RECORD SET:
● ● ● ● ● ● ●

(* ================================================================== *)
(** * Properties of the language detection and of the code tables *)
(* ================================================================== *)

Module DetectFacts.
Import TranslationService TranslationText PyFacts.

Lemma char_in_In (chars : list Z) (c : Z) :
  char_in chars c = true <-> In c chars.
Proof.
  unfold char_in. rewrite existsb_exists. split.
  - intros (x & Hx & E). apply Z.eqb_eq in E. subst. exact Hx.
  - intros H. exists c. split; [exact H | apply Z.eqb_refl].
Qed.

Lemma forallb_chars (p : Z -> bool) (chars : list Z) (c : Z) :
  forallb p chars = true -> char_in chars c = true -> p c = true.
Proof.
  intros H Hc. apply char_in_In in Hc.
  exact (proj1 (forallb_forall p chars) H c Hc).
Qed.

Lemma count_chars_cons (chars : list Z) (c : Z) (text : str) :
  count_chars chars (c :: text)
  = (if char_in chars c then 1 else 0) + count_chars chars text.
Proof.
  unfold count_chars. cbn [filter].
  destruct (char_in chars c); [rewrite len_cons |]; lia.
Qed.

Lemma count_chars_nonneg (chars : list Z) (text : str) :
  0 <= count_chars chars text.
Proof. apply len_nonneg. Qed.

● ● ● ● ● ● ●

PROBLEM REQUIREMENTS:
Could you give the data above again, exact in every line?

EXERCISE SOLUTION:
(* ================================================================== *)
(** * Properties of the language detection and of the code tables *)
(* ================================================================== *)

Module DetectFacts.
Import TranslationService TranslationText PyFacts.

Lemma char_in_In (chars : list Z) (c : Z) :
  char_in chars c = true <-> In c chars.
Proof.
  unfold char_in. rewrite existsb_exists. split.
  - intros (x & Hx & E). apply Z.eqb_eq in E. subst. exact Hx.
  - intros H. exists c. split; [exact H | apply Z.eqb_refl].
Qed.

Lemma forallb_chars (p : Z -> bool) (chars : list Z) (c : Z) :
  forallb p chars = true -> char_in chars c = true -> p c = true.
Proof.
  intros H Hc. apply char_in_In in Hc.
  exact (proj1 (forallb_forall p chars) H c Hc).
Qed.

Lemma count_chars_cons (chars : list Z) (c : Z) (text : str) :
  count_chars chars (c :: text)
  = (if char_in chars c then 1 else 0) + count_chars chars text.
Proof.
  unfold count_chars. cbn [filter].
  destruct (char_in chars c); [rewrite len_cons |]; lia.
Qed.

Lemma count_chars_nonneg (chars : list Z) (text : str) :
  0 <= count_chars chars text.
Proof. apply len_nonneg. Qed.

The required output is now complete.